JANINA JASZEK

Class 6
Kocudza

My wartime experiences

After the outbreak of the Polish-German war in 1939, a whole mass of people escaping from the Germans and the front in the west drew past our house next to the road. It was interesting. Interesting because we saw people from various parts of Poland who spoke differently – it wasn’t easy to talk to them because they were people from Upper Silesia, from the Poznań area and highlanders from the Tatra mountains. Then the front and the hostile forces came. There was a battle nearby, but it passed us by without a trace. The first years [of the war] didn’t affect us.
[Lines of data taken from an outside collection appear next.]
(** * A shallow embedding of [src/consumer/consume.py] (malawi-mpq)

    The consumer receives WIS 2.0 MQP notifications, obtains the file either
    inline (base64) or by an HTTP GET of [baseUrl + relPath], checks its
    length and SHA-512 digest, and writes it under [./out/<topic as dirs>/].

    Conventions of the model:
    - bytes are [list Z], each element in 0..255;
    - Python [str] values coming from JSON are Rocq [string]s;
    - a parsed JSON document is the inductive [json]; objects are association
      lists with unique keys (as [json.loads] builds them);
    - Python exceptions are the inductive [exc], raised in a small
      state/exception monad [M] whose state is the filesystem together with
      the trace of observable effects (log records, HTTP GETs, makedirs,
      file writes);
    - the library collaborators that the claims do not depend on
      ([hashlib.sha512], [json.loads], [requests.get]) are variables of a
      Section, so every theorem holds for every choice of them. *)

From Stdlib Require Import String Ascii ZArith List Bool Lia.
Import ListNotations.
Open Scope string_scope.
Open Scope Z_scope.
#[local] Set Warnings "-register-all".

(* ------------------------------------------------------------------ *)
(** ** Bytes and strings *)

Definition bytes := list Z.

Definition byte_of_ascii (c : ascii) : Z := Z.of_nat (nat_of_ascii c).
Definition ascii_of_byte (b : Z) : ascii := ascii_of_nat (Z.to_nat b).

Fixpoint bytes_of_string (s : string) : bytes :=
  match s with
  | EmptyString => []
  | String c r => byte_of_ascii c :: bytes_of_string r
  end.

Fixpoint string_of_bytes (bs : bytes) : string :=
  match bs with
  | [] => EmptyString
  | b :: r => String (ascii_of_byte b) (string_of_bytes r)
  end.

(* ------------------------------------------------------------------ *)
(** ** [base64.b64encode] *)

Definition b64_alphabet : string :=
  "ABCDEFGHIJKLMNOPQRSTUVWXYZabcdefghijklmnopqrstuvwxyz0123456789+/".

Definition b64_char (v : Z) : ascii :=
  match String.get (Z.to_nat v) b64_alphabet with
  | Some c => c
  | None => "="%char
  end.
The Germans came to us at dawn on 8 July 1943. Their faces and their eyes were strangely horrible, and when they asked about dad and about other peasants, it seemed as if they were going to shoot us all. It was a horrible moment when the Germans took my dad away and we tearfully said goodbye to him. It seemed to us that everything was crying as it had been drizzling since the dawn. Mom and I both experienced some very difficult moments when they moved dad somewhere to torment and maybe even kill him as well. They put dad behind the wire in a camp in Budzyń near Kraśnik. Mom went several times with food, but she wasn’t allowed to visit [dad] or give [him] any food. After six weeks of uncertainty, dad came home.
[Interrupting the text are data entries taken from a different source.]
(** X8: the returned candidates are the nearest ones.  A record whose
    satellite is observed above the horizon and within 10,000 km is
    either returned, or five candidates are returned and each of them is
    at least as close to the sun as it is. *)
Theorem X8_returned_candidates_are_the_nearest
    (gp_data : list loc) (w w' : world) (out : list Candidate)
    (l : loc) (s : EarthSatellite) (a z : Angle) (d : Distance) :
  find_smarter_every_days_satellite gp_data w = (Return out, w') ->
  In l gp_data ->
  from_omm (heap w l) = Return s ->
  altaz s JACKSON FIRST_OBJECT = Return (a, z, d) ->
  degrees a > 0 -> km d < 10000 ->
  let c := {| sep := angular_separation SUN_ALT SUN_AZ
                       (degrees a) (degrees z);
              sat := s; alt := a; az := z; distance := d |} in
  In c out \/
  (List.length out = 5%nat /\ forall c', In c' out -> sep c' <= sep c).
Proof.
  intros Hrun Hl Hs Ho Ha Hd c.
  apply find_returns in Hrun as (_ & -> & _).
  set (sorted := list_sort sep (flat_map (candidates_at w) gp_data)).
  assert (Hin : In c sorted).
  { apply (Permutation_in _ (Permutation_sym (list_sort_perm sep _))).
    apply in_flat_map. exists l. split; [assumption |].
    rewrite (candidates_at_kept w l s a z d) by assumption. now left. }
  rewrite <- (firstn_skipn 5 sorted) in Hin.
  apply in_app_or in Hin as [Hin | Hin]; [now left | right].
  assert (Hlen : (5 < List.length sorted)%nat).
  { destruct (Nat.lt_ge_cases 5 (List.length sorted)) as [H | H];
      [assumption |].
    rewrite skipn_all2 in Hin by assumption. destruct Hin. }
  split.
  - rewrite length_firstn. lia.
  - intros c' Hc'.
    apply (StronglySorted_app_le (key_le sep)
             (firstn 5 sorted) (skipn 5 sorted)); try assumption.
    rewrite firstn_skipn. apply list_sort_sorted.
Qed.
But my experiences one year later were a hundred times worse, when the German gendarmes took my father, my mother and my brother away from me. My cousin was a commissioner in the Blue Police in Frampol. Following an agreement with the partisans, he fled to the forest with several of his friends. The Germans came the next day in two cars. There were around 30 armed gendarmes and 10 Polish policemen from Biłgoraj. They surrounded our home and took my father, my mother and my brother, [pulling them away] from their work in the fields. They beat my father roughly on his back and his sides with the butts of their rifles to make him say where the commissioner had gone, who had disarmed the police station and who belonged to the underground organization. They ordered my father to stand next to a tree by the road, aimed their guns at him and gave him five minutes to think: either he would answer their questions or they would shoot him. But my father held out and didn’t tell them anything.

Afterward, they took them to Bigoraj for two months of questioning, and from there to Zamość, where they were let go – very exhausted from the beatings, the fear, and the hunger – after three long months of torture.

My mother’s health deteriorated as a result of those terrible experiences in prison and behind the wire. She died after several months of illness in hospitals in Janów and Biłgoraj. Were it not for that terrible enemy the German, she would still be alive.